1.2 Self-Certification

• The entry, “Personal information received from the EU”, in the DoC self- certification form presented many disparities in the answers given by companies. Some described the activities they conduct or gave a description of their business model, some described the purposes for processing, while some described the type of data imported.

• The requirement of accurate location of the privacy policy was not entirely fulfilled. Some of the provided hyperlinks did not work, some led to the home- page of the company where it was sometimes difficult to find the proper link to the privacy policy.

• The FTC was mentioned by the companies importing human resources data as the statutory body with jurisdiction to hear claims against the companies, yet the jurisdiction of the FTC in this respect is dubious.

• Many companies claimed to be members of privacy programs that are not really privacy programs.

1.3 Privacy Programs

• The analysed privacy programs did not incorporate all SH principles (or incorporated certain SH principles deficiently).

1.4 Enforcement

Whereas no concrete cases have been analysed (given the apparent paucity of enforcement cases or complaints received by enforcement bodies), only the implementation of the enforcement principle and FAQ 11 were assessed. Therefore, any statement as to whether enforcement bodies are fulfilling their role is limited to the application of the said SH obligations either in privacy policies or by ADR organizations’ description of procedural rules. The following deficiencies were revealed:

• Organizations agreed to co-operate with the DPA Panel (even if they did not process human resources data), but generally did not represent their acceptance to comply with the DPA Panel’s advice. This is alarming, especially with respect to data imports outside the jurisdiction of the FTC (arguably the case with human resources data).

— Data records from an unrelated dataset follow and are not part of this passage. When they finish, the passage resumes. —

(** A choke round that meets a connection whose handshake is not over
    spoils it: the peer reads the choke message as the beginning of the
    handshake and refuses it. *)
Theorem choke_round_breaks_handshake ih speed port env now sock (id : P2PMsgId) m1 h1 rnd :
  parse_handshake m1 = Some h1 -> hs_info_hash h1 = take 20 ih ->
  let s := send_message (start_inbound (session_new ih speed port env now) sock) (frame id []) in
  let s' := handle_handshake s (Some m1) rnd now in
  state_ s' = CONNECTED /\ parse_handshake (take 67 (concat (outgoing s'))) = None.
Proof.
  intros Hp Hi s s'.
  destruct (handshake_accepted s m1 h1 rnd now Hp) as (Hst & _ & _ & Hout); [done|].
  split; [done|]. fold s' in Hout.
  assert (exists rest, outgoing s' = frame id [] :: rest) as [rest ->].
  { rewrite Hout. change (handshake_sent_ s) with false. cbn iota.
    match goal with |- context [send_handshake ?x rnd] =>
      destruct (outgoing_send_handshake x rnd) as [m Hm]; [done|] end.
    rewrite Hm. by eexists. }
  cbn [concat]. by apply (parse_handshake_wrong_start 67 _ Byte.x00).
Qed.

(** A peer that leaves is never noted as gone: its socket is closed
    before the manager is told, so its address is already unknown, and the
    next incremental exchange does not mention it. *)
Theorem left_peer_not_noted inet_addr m s now :
  state_ s <> DISCONNECTED ->
  recent_disconnects_ (on_peer_disconnected inet_addr m (disconnect s) now) = recent_disconnects_ m.
Proof.
  intros Hs. assert (remote_ip (disconnect s) = "unknown"%string) as Hu.
  { unfold disconnect. destruct (state_ s); [| |done]; cbn; by destruct (on_disconnect_ s). }
  unfold on_peer_disconnected, note_recent_disconnect. cbv zeta. by rewrite Hu.
Qed.

Lemma left_peer_not_noted_witness :
  recent_disconnects_ (on_peer_disconnected (fun _ => 0) demo_manager (disconnect demo_session) 5) =
  recent_disconnects_ demo_manager.
Proof. apply left_peer_not_noted. discriminate. Defined.

Lemma choke_round_breaks_handshake_witness :
  let ih := replicate 20 Byte.xab in
  let h := handshake_build {| protocol_id := []; hs_reserved := []; speed_mbps := 0;
                              hs_info_hash := []; peer_id := replicate 20 Byte.x07 |} ih 100 6882 in
  let s := send_message (start_inbound (session_new ih 1000 6881 false 0)
             (Some ("10.0.0.7"%string, 51000))) (frame CHOKE []) in
  let s' := handle_handshake s (Some (serialize_handshake h)) (replicate 20 Byte.x01) 0 in
  state_ s' = CONNECTED /\ parse_handshake (take 67 (concat (outgoing s'))) = None.
Proof.
  intros ih h. apply (choke_round_breaks_handshake ih 1000 6881 false 0
    (Some ("10.0.0.7"%string, 51000)) CHOKE (serialize_handshake h)
    (match parse_handshake (serialize_handshake h) with Some h => h | None => h end));
    vm_compute; reflexivity.
Defined.
Lemma late_piece_overwrites_witness :
  exists p', process_piece demo_done demo_forged = Some p' /\
    zslice (pl_mem p') 2 1 = [Byte.xff] /\
    task_queue_ p' = task_queue_ demo_done /\ result_queue_ p' = result_queue_ demo_done.
Proof.
  apply (late_piece_overwrites demo_done demo_forged
    (match pl_assemblers demo_done with a :: _ => a | [] => assembler_new end) demo_chunk).
  - apply demo_done_ok.
  - by repeat split; vm_compute.
  - vm_compute. reflexivity.
  - reflexivity.
  - vm_compute. discriminate.
  - vm_compute. reflexivity.
Defined.
(** The chunks [add] finds in the file are in the file. *)
Lemma resume_good e sd mem i c :
  is_u32 (max_chunk_size (header sd)) -> zget (chunks sd) i = Some c ->
  flagged (resume_match (scan_file sha256 e (Some mem) (cdc_config (header sd))) <$> chunks sd) i = true ->
  chunk_good sha256 mem c.
Proof.
  intros Hm Hc. rewrite (flagged_fmap _ _ _ _ Hc), resume_match_true. intros (x & Hx & Hk & Ho & Hl).
  destruct (scan_file_entry _ _ _ _ Hm Hx) as (data & [= <-] & _ & _ & _ & Hs).
  unfold chunk_good, chunk_key in *. by rewrite <-Hk, <-Ho, <-Hl, Hs.
Qed.

(** The chunks [add] takes over when the output file has content [mem]. *)
Definition resume_flags (fs : FileSystem) (e : cmd_env) (save_path : string) (sd : TSeedFile) (mem : bytes)
  : list bool :=
  if match fs !! save_path with Some d => 0 <? zlength d | None => false end
  then resume_match (scan_file sha256 e (Some mem) (cdc_config (header sd))) <$> chunks sd
  else replicate (length (chunks sd)) false.

Lemma cmd_add_starts fs tm e seed_path save_path sd :
  read_tseed sha256 sha1 (fs !! seed_path) = Ok sd -> seed_consistent sd ->
  (forall l, env_shuffle e l ≡ₚ l) ->
  exists fs' tm' r, cmd_add sha256 sha1 inet_addr resolves fs tm e seed_path save_path = Some (fs', tm', r) /\
    (tm' = tm /\ refused e sd r \/ r = accepted tm sd (id_reply (env_tid e)) /\ exists t mem, tasks_ tm' = <[env_tid e := t]> (tasks_ tm) /\
       fs' = <[save_path := mem]> fs /\ started sd (resume_flags fs e save_path sd mem) mem t /\
       (fs !! save_path = Some mem \/
        (forall old, fs !! save_path = Some old -> zlength old <> file_size (header sd)))).
Proof.
  intros Hr Hc Hsh. destruct (read_tseed_typed _ _ Hr) as [Hh _ _ _ _ _ Hok].
  unfold cmd_add. rewrite Hr. cbv zeta. set (exists_ := match fs !! save_path with Some _ => _ | None => _ end).
  destruct (open_output fs e sd save_path) as [fs' [[[w asms] mem]|err]] eqn:Eo;
    [|do 3 eexists; split; [done|]; left; split; [done|]; by eapply open_output_refused].
  destruct (open_output_ok _ _ _ _ _ _ _ _ Hok (covers_positive _ _ _ (sc_covers _ Hc))
    (conj (proj1 (ok_file_size _ Hh)) (sc_size _ Hc)) Eo) as (-> & Hsz & Hpos & Hcase & Ha).
  destruct (start_pools_ok (chunks sd) asms mem (env_cores e) Ha) as (p & -> & Hp). cbn [mbind option_bind].
  destruct (env_bind_ok e) eqn:Eb; cbn [negb];
    [|do 3 eexists; split; [done|]; left; split; [done|]; by apply bind_refused].
  set (bf := if exists_ then _ else _). set (done := sum_matched 0 (chunks sd) bf).
  pose proof (sc_count _ Hc) as Hcount.
  assert (done = flagged_bytes (chunks sd) bf) as Hd by (apply sum_matched_ok; [done|lia]).
  assert (length bf = length (chunks sd)) as Hbf
    by (subst bf; destruct exists_; by rewrite ?length_fmap, ?length_replicate).
  destruct (store_task _ _ _ _) as [tm' r] eqn:Es. do 3 eexists. split; [done|]. right.
  assert ((0 <? done) = false -> forall i, flagged bf i = false) as Hmark.
  { intros Hz i. eapply flagged_bytes_zero; [exact (covers_positive _ _ _ (sc_covers _ Hc))|done|lia]. }
  assert (forall i c, zget (chunks sd) i = Some c -> flagged bf i = true -> chunk_good sha256 mem c) as Hg;
    [|destruct (store_started _ _ _ _ _ _ _ _ _ _ _ _ _ _ _ Hok Hc Hsh Hbf Hmark Hp Hsz Hd Hg Es)
      as (Hrep & t & Ht & Hst); split; [exact Hrep|]; exists t, mem; split_and!; [done|done|done|]; destruct Hcase as [|[? _]]; auto].
  intros i c Hi Hf. subst bf. destruct exists_; [|by rewrite flagged_none in Hf].
  eapply resume_good; [apply Hh|done|done].
Qed.

(** C6: [add] always ends.  It refuses only when a system call failed or the
    seed has no chunk or a chunk too long for the segment writer, and then it
    reports an error and leaves the tasks as they are.  Otherwise it answers
    with the task's id (or that the tracker's name cannot be resolved) and the
    task it leaves is consistent: the output file has the size the seed says, a chunk is
    taken over from an existing file only if its bytes there have the digest
    the seed lists, the scheduler regards exactly these chunks as complete and
    the bytes counted as done are exactly theirs. *)
Theorem add_starts_consistent_task fs tm e seed_path save_path sd :
  read_tseed sha256 sha1 (fs !! seed_path) = Ok sd -> seed_consistent sd ->
  (forall l, env_shuffle e l ≡ₚ l) ->
  exists fs' tm' r, cmd_add sha256 sha1 inet_addr resolves fs tm e seed_path save_path = Some (fs', tm', r) /\
    (tm' = tm /\ refused e sd r \/
     r = accepted tm sd (id_reply (env_tid e)) /\ exists t mem bf, tasks_ tm' = <[env_tid e := t]> (tasks_ tm) /\
       fs' = <[save_path := mem]> fs /\ started sd bf mem t).
Proof.
  intros Hr Hc Hsh. destruct (cmd_add_starts fs tm e seed_path save_path sd Hr Hc Hsh)
    as (fs' & tm' & r & Hrun & Hcase). do 3 eexists. split; [done|].
  destruct Hcase as [|(? & t & mem & ? & ? & ? & _)]; [by left|right]. split; [done|]. by do 3 eexists.
Qed.
(* ===== verification/TaskRun.v ===== *)
(** * What "complete" means

    A download as [add] or [update] leaves it, and then everything that can
    happen to it: messages and timers of the peer sessions, steps of the I/O
    and verify threads, the tick of the task manager, the tracker.  In every
    state that is reached the bytes counted as done are those of the chunks
    that are not active any more, and each of these chunks has, in the file,
    the digest the seed lists; so a task that says "complete" has the file.
    The restrictions on pieces are those the other files show to be needed:
    see [Workers.late_piece_overwrites] and [resumed_chunk_counted_twice]
    below. *)

From Stdlib Require Import Ascii Floats.SpecFloat.
From S2P Require Import Prelude Text Json FileUtil Platform Hash Seed FastCDC Protocol ChunkAssembler SegmentIO Scheduler SchedulerProofs SchedulerSpec PeerSession NetUtil Tracker PeerManager PeerManagerSpec Workers TaskManager TaskStart.
Import OCamlLikeNotations.

(** ** The assemblers count their slots *)
Definition counted (a : ChunkAssembler) : Prop :=
  total_slots_ a = (chunk_size_ a + SUB_BLOCK_SIZE - 1) / SUB_BLOCK_SIZE /\
  pending_count_ a = total_slots_ a - count_true (done_flags (completed_mask_ a) (total_slots_ a)).

Lemma asm_fresh_counted size a c : asm_fresh size a c -> counted a /\ pending_count_ a <> 0.
Proof.
  intros [[_ _ Hl _ _ Hm] (b & ->)]. cbn in Hm. unfold counted. cbn.
  unfold zlength in Hm. rewrite length_replicate in Hm.
  assert (u32 (ce_length c + SUB_BLOCK_SIZE - 1) = ce_length c + SUB_BLOCK_SIZE - 1) as E.
  { destruct (Z.lt_ge_cases (ce_length c + SUB_BLOCK_SIZE - 1) (2 ^ 32)) as [Hs|Hs];
      [apply u32_small; unfold is_u32, SUB_BLOCK_SIZE in *; lia|exfalso].
    assert (u32 (ce_length c + SUB_BLOCK_SIZE - 1) = ce_length c + SUB_BLOCK_SIZE - 1 - 2 ^ 32) as Hw
      by (clear Hm; unfold u32, SUB_BLOCK_SIZE in *; symmetry; apply (Z.mod_unique_pos _ _ 1); lia).
    rewrite Hw, (Z.div_small (_ - 2 ^ 32)) in Hm by (unfold SUB_BLOCK_SIZE in *; lia).
    change (u32 (0 + 31) / 32) with 0 in Hm. change (Z.of_nat (Z.to_nat 0)) with 0 in Hm. lia. }
  rewrite E. set (n := (ce_length c + SUB_BLOCK_SIZE - 1) / SUB_BLOCK_SIZE).
  assert (0 < n) by (subst n; unfold SUB_BLOCK_SIZE; Z.div_mod_to_equations; lia).
  split; [|lia]. split; [done|].
  assert (done_flags (replicate (Z.to_nat (u32 (n + 31) / 32)) 0) n = replicate (Z.to_nat n) false) as ->.
  { unfold done_flags. apply list_eq. intros i. rewrite list_lookup_fmap.
    destruct (decide (i < Z.to_nat n)%nat).
    - rewrite lookup_seqZ_lt, lookup_replicate_2 by lia. cbn. by rewrite slot_done_zeros.
    - rewrite lookup_seqZ_ge by lia. symmetry. apply lookup_replicate_None. lia. }
  rewrite count_true_replicate_false. lia.
Qed.

(** A piece that is accepted marks a slot there is, and reports the chunk when
    it was the last one missing. *)
Lemma on_piece_accepts size a ch mem begin data :
  asm_ok size a ch -> zlength mem = size -> counted a -> 0 <= begin -> data <> [] ->
  begin + zlength data <= ce_length ch ->
  let slot := begin / SUB_BLOCK_SIZE in
  exists a', on_piece a mem begin data =
      Some (a', blit mem (ce_offset ch + begin) data,
            negb (slot_done (completed_mask_ a) slot) && (pending_count_ a =? 1)) /\
    counted a' /\ 0 <= slot < total_slots_ a /\ total_slots_ a' = total_slots_ a /\
    (forall s, slot_done (completed_mask_ a') s = slot_done (completed_mask_ a) s || (s =? slot)) /\
    pending_count_ a' = pending_count_ a - (if slot_done (completed_mask_ a) slot then 0 else 1).
Proof.
  intros [Hsbs Hsz Hlen Hoff (b & Hb & Hpo & Hlim) Hmask] Hmem [Ht Hc] Hb0 Hne Hle slot.
  assert (0 < zlength data) as Hd by (destruct data; [done|unfold zlength; simpl; lia]).
  unfold on_piece. rewrite Hsbs. change (SUB_BLOCK_SIZE =? 0) with false. cbn iota.
  rewrite Hb, Hsz, u32_small by (unfold is_u32; lia). replace (ce_length ch <? _) with false by lia.
  unfold memcpy_ptr. rewrite Hpo. replace (_ <=? p_lim b) with true by lia.
  rewrite memcpy_at_Some by lia. cbn [mbind option_bind]. fold slot.
  assert (0 <= slot < total_slots_ a) as Hslot.
  { rewrite Ht, Hsz. subst slot. unfold SUB_BLOCK_SIZE. Z.div_mod_to_equations. lia. }
  destruct (fetch_or_slot_spec a slot) as (a1 & -> & (Eb & Es & Esb & Et & Em) & Hpend & Hmask').
  { subst slot. split; [apply Z.div_pos; unfold SUB_BLOCK_SIZE; lia|].
    apply Z.div_lt_upper_bound; unfold SUB_BLOCK_SIZE in *; lia. }
  cbn [mbind option_bind].
  pose proof (done_flags_mark _ _ (total_slots_ a) slot Hslot Hmask') as Hcount.
  pose proof (count_true_bounds (done_flags (completed_mask_ a1) (total_slots_ a))) as Hbd.
  rewrite zlength_done_flags in Hbd by lia.
  assert (total_slots_ a < 2 ^ 32) as Hts.
  { rewrite Ht, Hsz. unfold SUB_BLOCK_SIZE. Z.div_mod_to_equations. lia. }
  pose proof (count_true_bounds (done_flags (completed_mask_ a) (total_slots_ a))).
  destruct (slot_done (completed_mask_ a) slot); cbn [negb andb].
  - exists a1. unfold counted. rewrite Et, Es, Hpend. split_and!; try done; lia.
  - unfold fetch_sub_pending. eexists. split; [by rewrite Hpend|]. unfold counted. cbn.
    rewrite Et, Es. rewrite u32_small by (unfold is_u32; lia). split_and!; try done; lia.
Qed.

Lemma on_piece_counted size a ch mem begin data a' mem' r :
  asm_ok size a ch -> zlength mem = size -> counted a -> 0 <= begin -> data <> [] ->
  begin + zlength data < 2 ^ 32 -> on_piece a mem begin data = Some (a', mem', r) ->
  counted a' /\ (pending_count_ a = 0 -> pending_count_ a' = 0 /\ r = false) /\
  (r = true -> pending_count_ a' = 0).
Proof.
  intros Hok Hmem Hc Hb0 Hne Hw Hon.
  destruct (Z.le_gt_cases (begin + zlength data) (ce_length ch)) as [Hle|Hgt].
  - destruct (on_piece_accepts size a ch mem begin data Hok Hmem Hc Hb0 Hne Hle)
      as (a1 & Hon1 & Hc1 & Hslot & Ht & Hm & Hp).
    rewrite Hon in Hon1. injection Hon1 as -> -> ->. split; [done|].
    pose proof (done_flags_mark _ _ (total_slots_ a) _ Hslot Hm) as Hcount.
    pose proof (count_true_bounds (done_flags (completed_mask_ a1) (total_slots_ a))) as Hbd.
    rewrite zlength_done_flags in Hbd by lia. destruct Hc as [_ Hc].
    destruct (slot_done _ _); cbn [negb andb]; split; try done; lia.
  - destruct (on_piece_ok size a ch mem begin data Hok Hmem Hb0 Hne Hw)
      as (a1 & m1 & r1 & Hon1 & _ & _ & _ & Hout & _).
    rewrite Hon in Hon1. injection Hon1 as <- <- <-. destruct (Hout Hgt) as (_ & -> & ->). by split.
Qed.

(** ** What a piece does *)
(** The chunk's assembler has all its sub-blocks. *)
Definition finished (p : Pools) (i : Z) : Prop :=
  pending_count_ <$> zget (pl_assemblers p) i = Some 0.
(** The sub-block [s] of the chunk is in the file. *)
Definition slot_true (data mem : bytes) (c : ChunkEntry) (s : Z) : Prop :=
  forall k, s * SUB_BLOCK_SIZE <= k < s * SUB_BLOCK_SIZE + SUB_BLOCK_SIZE -> k < ce_length c ->
    zget mem (ce_offset c + k) = zget data (ce_offset c + k).

(** The slot is marked as received. *)
Definition marked (p : Pools) (i s : Z) : Prop :=
  exists a, zget (pl_assemblers p) i = Some a /\ slot_done (completed_mask_ a) s = true.

(** What a piece is about. *)
Abbreviation slot_of t := (pt_begin t / SUB_BLOCK_SIZE).

(** The piece waits in the queue of an I/O thread. *)
Definition queued (p : Pools) (t : PieceTask) : Prop :=
  exists i q, zget (io_queues_ p) i = Some q /\ t ∈ q.

Lemma queued_pop p p1 i t q :
  zget (io_queues_ p) i = Some (t :: q) -> io_queues_ p1 = zupd (io_queues_ p) i q ->
  forall x, queued p x <-> queued p1 x \/ x = t.
Proof.
  intros E Hp1 x. unfold queued. rewrite Hp1. pose proof (zget_range _ _ _ E) as Hr. split.
  - intros (j & l & Hj & Hx). destruct (decide (j = i)) as [->|Hne].
    + rewrite E in Hj. injection Hj as <-. apply elem_of_cons in Hx as [-> |Hx]; [by right|].
      left. exists i, q. by rewrite zget_zupd_eq.
    + left. exists j, l. by rewrite zget_zupd_ne.
  - intros [(j & l & Hj & Hx)| ->]; [|exists i, (t :: q); split; [done|]; apply elem_of_cons; by left].
    destruct (decide (j = i)) as [->|Hne].
    + rewrite zget_zupd_eq in Hj by done. injection Hj as <-. exists i, (t :: q). split; [done|].
      apply elem_of_cons. by right.
    + rewrite zget_zupd_ne in Hj by done. by exists j, l.
Qed.

Section honest.
Context (sha256 : bytes -> bytes) (inet_addr : string -> Z).
Context (speed : Z) (sd : TSeedFile) (bf : list bool) (data : bytes).
Hypothesis Hseed : seed_consistent sd.
Hypothesis Hentries : Forall entry_ok (chunks sd).
Hypothesis Hdata : describes sha256 sd data.

Lemma chunk_inside i c :
  zget (chunks sd) i = Some c ->
  0 <= ce_offset c /\ 0 < ce_length c < 2 ^ 32 /\ ce_offset c + ce_length c <= zlength data.
Proof using Hseed Hentries Hdata.
  intros [_ Hi]%zget_Some.
  destruct (covers_entry _ _ _ c (sc_covers _ Hseed)) as (? & ? & ?); [by eapply list_elem_of_lookup_2|].
  pose proof (Forall_lookup_1 _ _ _ _ Hentries Hi) as (_ & Hl & _). unfold is_u32 in Hl.
  rewrite (ds_size _ _ _ Hdata). lia.
Qed.

(** Where a genuine piece lies. *)
Lemma genuine_place t c :
  genuine sd data t -> zget (chunks sd) (pt_chunk_idx t) = Some c ->
  let len := zlength (pt_data t) in
  0 < len <= SUB_BLOCK_SIZE /\ pt_begin t = slot_of t * SUB_BLOCK_SIZE /\ 0 <= slot_of t /\
  pt_begin t + len <= ce_length c /\ (pt_begin t + SUB_BLOCK_SIZE <= ce_length c -> len = SUB_BLOCK_SIZE) /\
  (ce_length c <= pt_begin t + SUB_BLOCK_SIZE -> pt_begin t + len = ce_length c) /\
  pt_data t = zslice data (ce_offset c + pt_begin t) len.
Proof using Hseed Hentries Hdata.
  intros (c' & Hc' & Hb & Hmod & Hd) Hc. rewrite Hc in Hc'. injection Hc' as <-.
  destruct (chunk_inside _ _ Hc) as (H0 & H1 & H2). cbv zeta.
  assert (pt_begin t = slot_of t * SUB_BLOCK_SIZE) as E.
  { pose proof (Z.div_mod (pt_begin t) SUB_BLOCK_SIZE). unfold SUB_BLOCK_SIZE in *. lia. }
  assert (0 <= slot_of t) by (apply Z.div_pos; unfold SUB_BLOCK_SIZE in *; lia).
  assert (zlength (pt_data t) = slot_len (ce_length c) SUB_BLOCK_SIZE (slot_of t)) as Hl.
  { rewrite Hd. apply length_zslice; unfold slot_len in *; rewrite <-?E; unfold SUB_BLOCK_SIZE in *; lia. }
  rewrite Hl, <-Hd. unfold slot_len. rewrite <-E. unfold SUB_BLOCK_SIZE in *. split_and!; done || lia.
Qed.

Lemma genuine_task_ok t : genuine sd data t -> task_ok (length (chunks sd)) t.
Proof using Hseed Hentries Hdata.
  intros Hg. pose proof Hg as (c & Hc & Hb & _).
  destruct (genuine_place t c Hg Hc) as (H1 & _ & _ & H2 & _). destruct (chunk_inside _ _ Hc) as (_ & H3 & _).
  pose proof (zget_range _ _ _ Hc) as Hr. split; [unfold zlength in Hr; lia|]. split; [lia|].
  split; [|lia]. intros E. rewrite E in H1. by destruct H1 as [H1 _].
Qed.

(** The chunk's bytes are in the file once all its slots are true. *)
Lemma slots_true_slice mem i c off len :
  zget (chunks sd) i = Some c ->
  (forall s, 0 <= s < (ce_length c + SUB_BLOCK_SIZE - 1) / SUB_BLOCK_SIZE -> slot_true data mem c s) ->
  0 <= off -> off + len <= ce_length c ->
  zslice mem (ce_offset c + off) len = zslice data (ce_offset c + off) len.
Proof using Hseed Hentries Hdata.
  intros Hc Hs Ho Hl. destruct (chunk_inside _ _ Hc) as (H0 & H1 & _). apply zslice_ext; [lia|].
  intros k Hk. replace k with (ce_offset c + (k - ce_offset c)) by lia.
  apply (Hs ((k - ce_offset c) / SUB_BLOCK_SIZE)); unfold SUB_BLOCK_SIZE; Z.div_mod_to_equations; lia.
Qed.

(** ** What holds of the pools when all pieces are genuine *)
Record truthful (act : list Z) (p : Pools) : Prop := {
  tr_size : zlength (pl_mem p) = zlength data;
  tr_slots i c s : zget (chunks sd) i = Some c -> marked p i s -> slot_true data (pl_mem p) c s;
  tr_finished i : flagged bf i = false -> finished p i -> i ∈ reported p \/ i ∉ act;
  tr_passed : Forall (fun r => vr_passed r = true) (result_queue_ p);
}.

(** A finished chunk has all its slots marked, and so its bytes. *)
Lemma finished_marked act p i c s :
  pool_inv sha256 sd bf act p -> zget (chunks sd) i = Some c -> finished p i ->
  0 <= s < (ce_length c + SUB_BLOCK_SIZE - 1) / SUB_BLOCK_SIZE -> marked p i s.
Proof using.
  intros Hp Hc Hf Hs. unfold finished in Hf.
  destruct (pools_lookup p i (pi_ok _ _ _ _ _ Hp)) as (a & c' & Ha & Hc' & Hok).
  { rewrite (pi_chunks _ _ _ _ _ Hp). by eapply zget_range. }
  rewrite (pi_chunks _ _ _ _ _ Hp), Hc in Hc'. injection Hc' as <-. exists a. split; [done|].
  rewrite Ha in Hf. injection Hf as Hf. apply zget_Some in Ha as [_ Ha].
  destruct (Forall_lookup_1 _ _ _ _ (pi_counted _ _ _ _ _ Hp) Ha) as [Ht Hn].
  rewrite (ao_size _ _ _ Hok) in Ht. rewrite Hf in Hn.
  assert (Forall (eq true) (done_flags (completed_mask_ a) (total_slots_ a))) as Hall
    by (apply count_true_full; rewrite zlength_done_flags; lia).
  rewrite Forall_forall in Hall. symmetry. apply Hall.
  pose proof (zget_done_flags (completed_mask_ a) (total_slots_ a) s) as Hz.
  apply zget_Some in Hz as [_ Hz]; [|lia]. by eapply list_elem_of_lookup_2.
Qed.

Lemma marked_finished act p i c :
  pool_inv sha256 sd bf act p -> zget (chunks sd) i = Some c ->
  (forall s, 0 <= s < (ce_length c + SUB_BLOCK_SIZE - 1) / SUB_BLOCK_SIZE -> marked p i s) -> finished p i.
Proof using.
  intros Hp Hc Hm. unfold finished.
  destruct (pools_lookup p i (pi_ok _ _ _ _ _ Hp)) as (a & c' & Ha & Hc' & Hok).
  { rewrite (pi_chunks _ _ _ _ _ Hp). by eapply zget_range. }
  rewrite (pi_chunks _ _ _ _ _ Hp), Hc in Hc'. injection Hc' as <-. rewrite Ha. cbn. f_equal.
  apply zget_Some in Ha as Hl. destruct Hl as [_ Hl].
  destruct (Forall_lookup_1 _ _ _ _ (pi_counted _ _ _ _ _ Hp) Hl) as [Ht Hn].
  rewrite (ao_size _ _ _ Hok) in Ht. destruct Hok as [_ _ Hlen _ _ _].
  assert (0 <= total_slots_ a) as H0 by (rewrite Ht; apply Z.div_pos; unfold SUB_BLOCK_SIZE; lia).
  assert (done_flags (completed_mask_ a) (total_slots_ a) = replicate (Z.to_nat (total_slots_ a)) true) as Hd.
  { apply list_eq. intros k. rewrite <-!zget_of_nat.
    destruct (Z.ltb_spec (Z.of_nat k) (total_slots_ a)) as [Hk|Hk].
    - rewrite zget_done_flags by lia. destruct (Hm (Z.of_nat k)) as (a' & Ha' & Hd); [lia|].
      rewrite Ha in Ha'. injection Ha' as <-. rewrite Hd.
      by rewrite zget_of_nat, lookup_replicate_2 by lia.
    - rewrite !zget_of_nat, !lookup_ge_None_2; [done|rewrite length_replicate; lia|].
      unfold done_flags. rewrite length_fmap, length_seqZ. lia. }
  rewrite Hn, Hd, count_true_replicate_true. lia.
Qed.

(** *** A piece *)
Lemma piece_finished (act : list Z) p p' t a a' (r : bool) q i :
  zget (pl_assemblers p) (pt_chunk_idx t) = Some a ->
  pl_assemblers p' = zupd (pl_assemblers p) (pt_chunk_idx t) a' ->
  task_queue_ p' = task_queue_ p ++ q -> vt_chunk_idx <$> q = (if r then [pt_chunk_idx t] else []) ->
  result_queue_ p' = result_queue_ p ->
  (pending_count_ a <> 0 -> pending_count_ a' = 0 -> r = true) ->
  (finished p i -> i ∈ reported p \/ i ∉ act) -> finished p' i -> i ∈ reported p' \/ i ∉ act.
Proof using.
  intros Ha Has Hq Hqi Hres Hr Hold Hf.
  assert (forall j, j ∈ reported p' <-> j ∈ reported p \/ j ∈ vt_chunk_idx <$> q) as Hrep
    by (intros j; unfold reported; rewrite Hq, Hres, fmap_app, !elem_of_app; tauto).
  rewrite Hrep, Hqi. unfold finished in Hf, Hold. rewrite Has in Hf.
  destruct (decide (i = pt_chunk_idx t)) as [->|Hne].
  - rewrite zget_zupd_eq in Hf by (by eapply zget_range). injection Hf as Hf. rewrite Ha in Hold. cbn in Hold.
    destruct (decide (pending_count_ a = 0)) as [Hz|Hz]; [destruct Hold; [by rewrite Hz|tauto..]|].
    rewrite (Hr Hz Hf). left. right. by apply list_elem_of_singleton.
  - rewrite zget_zupd_ne in Hf by done. destruct (Hold Hf); tauto.
Qed.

• The different sanctions foreseen by FAQ 11 were not always available in the ADR mechanisms analysed.

• Publicity of findings was not fully guaranteed.

• For certain dispute resolution bodies/programs there was no indication or guarantee that the dispute would be heard by experts on SH or data protection. Enforcement mechanisms were insufficiently reflected in the privacy policies, and data subjects would have had to conduct extensive research to obtain information about the complaint procedure (mostly by checking the website of the privacy program/ADR organization). [41]

For many of the areas of deficiency found in the study, the shortcomings of the self-certifications should have been apparent on the face of the application. The study found that specific required elements for a Safe Harbor certification were not often included. In some instances, essential principles were omitted or stated in a deficient manner.

The study seemingly tries to avoid evaluating the role of the Department, but it still manages to comment on the limited review by the Department and the presence of inconsistencies that a good faith review should have found. The key paragraph of the study on this point states:

It is noteworthy that the DoC spends one business day for the review of a self- certification. However, part 2 of the present study (i.e. the extensive analysis of certification pages) indicates that the certification pages published on the DoC website often contain important inconsistencies. In particular, there are problems with the exact location of the privacy policies and with references to privacy programs that are not really such programs. [42]

Overall, the problems with the Safe Harbor Framework found by the 2004 Study suggest strongly that the Department of Commerce paid limited attention to reviewing Safe Harbor documents submitted to it. This conclusion is consistent with the results of the 2001 Study, which can no longer be discounted because Safe Harbor activities were new in 2001. The same problems clearly persisted over time. [43]

Analysis: The 2008 Study

The 2008 Study is the only independent review of the Safe Harbor Framework outside of the US or the EU. By the time of the study, there were 1,597 organizations listed as enrollees in the Safe Harbor. The study only examined the compliance of all of these organizations with respect to one of the seven Safe Harbor principles (Principle 7 – Enforcement and Dispute Resolution), but the study assessed compliance with Principle 7 by all 1,597 organizations and not just a sample.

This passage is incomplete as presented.